Saturday, June 23, 2007

The History of Sound Recording and Reproduction

[With grateful acknowledgments to Wikipedia.]

1877: Edison invents the phonograph.
1889: Berliner invents the gramophone disc.
1906: Lee De Forest invents the vacuum-tube amplifier.
1920s: Electrical recording begins to surpass mechanical recording in terms of sound fidelity.
1930s: Magnetic tape invented.
1940s: Vinyl records offer improved performance.
1947: Shockley, Bardeen and Brattain invent the transistor, which gradually replaces the vacuum tube and allows miniaturization of audio equipment.

1966: Dolby's noise reduction system brings a key advance in audio fidelity.
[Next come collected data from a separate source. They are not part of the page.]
(* ===== verification/Vm.v ===== *)
(** Page tables and user memory (vm.c).

    A page directory is named by the kernel address of its page; a [pte_t *] is the
    page that holds the entry and the index of the entry in it. Messages printed on
    the console are not modelled. *)

From S2P Require Import Prelude Bytes Kalloc.

Definition PTE_P : Z := 1.
Definition PTE_W : Z := 2.
Definition PTE_U : Z := 4.
Definition PDX (va : Z) : nat := Z.to_nat (Z.land (Z.shiftr va 22) 1023).
Definition PTX (va : Z) : nat := Z.to_nat (Z.land (Z.shiftr va 12) 1023).
Definition PGADDR (d t o : Z) : Z := u32 (Z.lor (Z.lor (Z.shiftl d 22) (Z.shiftl t 12)) o).
Definition PTE_ADDR (pte : Z) : Z := Z.land pte (Z.lnot 4095).
Definition PTE_FLAGS (pte : Z) : Z := Z.land pte 4095.
Definition NPDENTRIES : Z := 1024.

(** [*pte & PTE_P] and the like. *)
Definition has (flag pte : Z) : bool := negb (Z.land pte flag =? 0).

Definition pte_ptr : Type := Z * nat.
Definition pte_at (p : pte_ptr) : M vmst Z := l ← page_at p.1; mret (word_at l p.2).
Definition pte_set (p : pte_ptr) (v : Z) : M vmst unit := page_upd p.1 (fun l => set_word l p.2 v).

Section Vm.
(** [end] and [data], from the linker script. *)
Context (kend kdata : Z).

Definition walkpgdir (pgdir va : Z) (alloc : bool) : M vmst (option pte_ptr) :=
  pde ← pte_at (pgdir, PDX va);
  if has PTE_P pde then mret (Some (P2V (PTE_ADDR pde), PTX va))
  else if negb alloc then mret None
  else
    pgtab ← kalloc;
    if pgtab =? 0 then mret None
    else
      page_upd pgtab (fun _ => fill_page 0) ;;
      pte_set (pgdir, PDX va) (Z.lor (Z.lor (Z.lor (V2P pgtab) PTE_P) PTE_W) PTE_U) ;;
      mret (Some (pgtab, PTX va)).

(** The loop of [mappages]; it ends when [a] has reached [last]. *)
Fixpoint mappages_loop (fuel : nat) (pgdir a last pa perm : Z) : M vmst Z :=
  match fuel with
  | O => nofuel
  | S fuel =>
      p ← walkpgdir pgdir a true;
      match p with
      | None => mret (-1)
      | Some p =>
          pte ← pte_at p;
          guard_ok (has PTE_P pte) (panic "remap") ;;
          pte_set p (Z.lor (Z.lor pa perm) PTE_P) ;;
          if a =? last then mret 0
          else mappages_loop fuel pgdir (u32 (a + PGSIZE)) last (u32 (pa + PGSIZE)) perm
      end
  end.
Definition mappages (pgdir va size pa perm : Z) : M vmst Z :=
  let a := PGROUNDDOWN va in
  let last := PGROUNDDOWN (u32 (va + size - 1)) in
  mappages_loop (S (Z.to_nat (u32 (last - a) / PGSIZE))) pgdir a last pa perm.

(** [struct kmap kmap[]]: virtual address, physical start and end, permissions. *)
Definition kmap : list (Z * Z * Z * Z) :=
  [(KERNBASE, 0, EXTMEM, PTE_W); (KERNLINK, V2P KERNLINK, V2P kdata, 0);
   (kdata, V2P kdata, PHYSTOP, PTE_W); (DEVSPACE, DEVSPACE, 0, PTE_W)].

(** The loop of [deallocuvm]. *)
Fixpoint deallocuvm_loop (fuel : nat) (pgdir a oldsz : Z) : M vmst unit :=
  match fuel with
  | O => nofuel
  | S fuel =>
      if oldsz <=? a then mret tt
      else
        p ← walkpgdir pgdir a false;
        match p with
        | None =>
            let a := u32 (PGADDR (Z.of_nat (PDX a) + 1) 0 0 - PGSIZE) in
            deallocuvm_loop fuel pgdir (u32 (a + PGSIZE)) oldsz
        | Some p =>
            pte ← pte_at p;
            guard_ok (has PTE_P pte) (
              let pa := PTE_ADDR pte in
              guard_ok (pa =? 0) (panic "kfree") ;;
              kfree kend (P2V pa) ;;
              pte_set p 0) ;;
            deallocuvm_loop fuel pgdir (u32 (a + PGSIZE)) oldsz
        end
  end.
Definition deallocuvm (pgdir oldsz newsz : Z) : M vmst Z :=
  if oldsz <=? newsz then mret (s32 oldsz)
  else
    deallocuvm_loop (S (Z.to_nat (oldsz / PGSIZE + 1))) pgdir (PGROUNDUP newsz) oldsz ;;
    mret (s32 newsz).

Definition freevm (pgdir : Z) : M vmst unit :=
  guard_ok (pgdir =? 0) (panic "freevm: no pgdir") ;;
  _ ← deallocuvm pgdir KERNBASE 0;
  for_all (range 0 NPDENTRIES) (fun i =>
    pde ← pte_at (pgdir, Z.to_nat i);
    guard_ok (has PTE_P pde) (kfree kend (P2V (PTE_ADDR pde)))) ;;
  kfree kend pgdir.

(** Set up the kernel part of a page table; the null pointer is 0. *)
Definition setupkvm : M vmst Z :=
  pgdir ← kalloc;
  if pgdir =? 0 then mret 0
  else
    page_upd pgdir (fun _ => fill_page 0) ;;
    guard_ok (DEVSPACE <? P2V PHYSTOP) (panic "PHYSTOP too high") ;;
    r ← for_each kmap (fun '(virt, start, stop, perm) =>
          r ← mappages pgdir virt (u32 (stop - start)) start perm;
          if r <? 0 then freevm pgdir ;; mret (Some 0) else mret None);
    mret (default pgdir r).

(** [init] is the initcode binary. *)
Definition inituvm (pgdir : Z) (init : list Z) (sz : Z) : M vmst unit :=
  guard_ok (PGSIZE <=? sz) (panic "inituvm: more than a page") ;;
  mem ← kalloc;
  page_upd mem (fun _ => fill_page 0) ;;
  _ ← mappages pgdir 0 PGSIZE (V2P mem) (Z.lor PTE_W PTE_U);
  page_upd mem (splice 0 (take (Z.to_nat sz) init)).

(** The loop of [allocuvm]; [None] when memory is short and has been given back. *)
Fixpoint allocuvm_loop (fuel : nat) (pgdir a newsz oldsz : Z) : M vmst (option unit) :=
  match fuel with
  | O => nofuel
  | S fuel =>
      if newsz <=? a then mret (Some tt)
      else
        mem ← kalloc;
        if mem =? 0 then
          _ ← deallocuvm pgdir newsz oldsz; mret None
        else
          page_upd mem (fun _ => fill_page 0) ;;
          r ← mappages pgdir a PGSIZE (V2P mem) (Z.lor PTE_W PTE_U);
          if r <? 0 then
            _ ← deallocuvm pgdir newsz oldsz; kfree kend mem ;; mret None
          else allocuvm_loop fuel pgdir (u32 (a + PGSIZE)) newsz oldsz
  end.
Definition allocuvm (pgdir oldsz newsz : Z) : M vmst Z :=
  if KERNBASE <=? newsz then mret 0
  else if newsz <? oldsz then mret (s32 oldsz)
  else
    r ← allocuvm_loop (S (Z.to_nat (newsz / PGSIZE + 1))) pgdir (PGROUNDUP oldsz) newsz oldsz;
    mret (match r with Some _ => s32 newsz | None => 0 end).

Definition clearpteu (pgdir uva : Z) : M vmst unit :=
  p ← walkpgdir pgdir uva false;
  match p with
  | None => panic "clearpteu"
  | Some p => pte ← pte_at p; pte_set p (Z.land pte (Z.lnot PTE_U))
  end.

(** The loop of [copyuvm]; [None] after [goto bad]. *)
Fixpoint copyuvm_loop (fuel : nat) (pgdir d i sz : Z) : M vmst (option unit) :=
  match fuel with
  | O => nofuel
  | S fuel =>
      if sz <=? i then mret (Some tt)
      else
        p ← walkpgdir pgdir i false;
        match p with
        | None => panic "copyuvm: pte should exist"
        | Some p =>
            pte ← pte_at p;
            guard_ok (negb (has PTE_P pte)) (panic "copyuvm: page not present") ;;
            mem ← kalloc;
            if mem =? 0 then mret None
            else
              page ← page_at (P2V (PTE_ADDR pte));
              page_upd mem (fun _ => page) ;;
              r ← mappages d i PGSIZE (V2P mem) (PTE_FLAGS pte);
              if r <? 0 then kfree kend mem ;; mret None
              else copyuvm_loop fuel pgdir d (u32 (i + PGSIZE)) sz
        end
  end.
Definition copyuvm (pgdir sz : Z) : M vmst Z :=
  d ← setupkvm;
  if d =? 0 then mret 0
  else
    r ← copyuvm_loop (S (Z.to_nat (sz / PGSIZE + 1))) pgdir d 0 sz;
    match r with
    | Some _ => mret d
    | None => freevm d ;; mret 0
    end.

(** [uva2ka]: it reads through the pointer from [walkpgdir] without a test. *)
Definition uva2ka (pgdir uva : Z) : M vmst Z :=
  p ← walkpgdir pgdir uva false;
  match p with
  | None => fault
  | Some p =>
      pte ← pte_at p;
      mret (if negb (has PTE_P pte) then 0
            else if negb (has PTE_U pte) then 0
            else P2V (PTE_ADDR pte))
  end.

(** The loop of [copyout]; [buf] is what is left to copy. *)
Fixpoint copyout_loop (fuel : nat) (pgdir va : Z) (buf : list Z) : M vmst Z :=
  match fuel with
  | O => nofuel
  | S fuel =>
      match buf with
      | [] => mret 0
      | _ =>
          let va0 := PGROUNDDOWN va in
          pa0 ← uva2ka pgdir va0;
          if pa0 =? 0 then mret (-1)
          else
            let n := Z.min (PGSIZE - (va - va0)) (Z.of_nat (length buf)) in
            page_upd pa0 (splice (Z.to_nat (va - va0)) (take (Z.to_nat n) buf)) ;;
            copyout_loop fuel pgdir (u32 (va0 + PGSIZE)) (drop (Z.to_nat n) buf)
      end
  end.
Definition copyout (pgdir va : Z) (p : list Z) : M vmst Z :=
  copyout_loop (S (length p)) pgdir va p.
End Vm.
1983: Digital sound recording and compact discs initiate a massive wave of change in the consumer music industry. Typical consumer equipment today (2007) provides 24-bit audio (meaning that quantization noise is negligible, at -144dB), a signal-to-noise ratio of at least 93dB, and a total harmonic distortion of only 0.01% over 1kHz. This means that digital media can capture sound perfectly over a dynamic range of 90dB, from a soft whisper (20dB) up to the sound intensity at the front rows of a rock concert (110dB).

1990s: Audiences and music consumers demand higher and higher loudness. Recording engineers and broadcasters turn up the knobs in a loudness war, resulting in sound waveforms hitting the digital ceiling and causing distortion and a reduction of dynamic range. Today (2007) it is common for CDs to have RMS levels of -10dB to -5dB; the dynamic range is probably only 10-20dB, out of the possible 90dB. I don't know how to estimate how much "total harmonic distortion" is caused by the clipping; my guess is at least 1%, much greater than the intrinsic 0.01% specification of the equipment. The days of hi-fi are gone.

Please watch this two-minute video: http://www.youtube.com/watch?v=3Gmex_4hreQ, and have a look at the section called "Dynamic Range: Then and Now" near the bottom of this page: http://mixonline.com/mag/audio_big_squeeze/.

The video gives a good explanation, but it understates the severity of the issue. It suggests that signal clipping causes just the loss of drum transients and dynamic range. It has much worse effects than that. It causes utter destruction of tone quality for non-percussion instruments. Please compare the following recordings of the opening of Beethoven's Pathétique Sonata. The second one is boosted by 14dB relative to the first. (The files are 34 seconds long. They do not play properly in some players---sorry about that.)

PathetiqueOpeningOriginal.mp3





PathetiqueOpeningClipped.mp3

3 comments:

Camilla said...

Nigel Tufnel: The numbers all go to eleven. Look, right across the board, eleven, eleven, eleven and...
Marty DiBergi: Oh, I see. And most amps go up to ten?
Nigel Tufnel: Exactly.
Marty DiBergi: Does that mean it's louder? Is it any louder?
Nigel Tufnel: Well, it's one louder, isn't it? It's not ten. You see, most blokes, you know, will be playing at ten. You're on ten here, all the way up, all the way up, all the way up, you're on ten on your guitar. Where can you go from there? Where?
Marty DiBergi: I don't know.
Nigel Tufnel: Nowhere. Exactly. What we do is, if we need that extra push over the cliff, you know what we do?
Marty DiBergi: Put it up to eleven.
Nigel Tufnel: Eleven. Exactly. One louder.
Marty DiBergi: Why don't you just make ten louder and make ten be the top number and make that a little louder?
Nigel Tufnel: [pause] These go to eleven.

Catherine Moody said...

[Catherine lols] Wahey, Princess, what an apt comment! Thank you very much! You just taught me about the "These go to eleven" idiom. Seems that librarians know everything.

[rl] Actually, this post applies to pianists as well. On an acoustic piano, it is always possible to hit a note a little harder than you already did, up to the point where you break the key mechanism (or your finger bones). Digital instruments, however, max out at 127. I don't know whether I hit that limit much while playing. If so, the solution, of course, is to play everything else a little bit softer. I wonder if the range of MIDI velocities, 1-127, corresponds to a 90dB window of loudness.

Camilla said...

You have GOT to watch This Is Spinal Tap. That is what this passage is from. It is a fictional documentary of an imaginary 1980s band on tour. And then check out IMDB.com to find out all the inside jokes!

Gosh it's been years since I saw that. Time to watch it again. Any way we can stream it into Faeria for a group experience?! THAT would be a blast.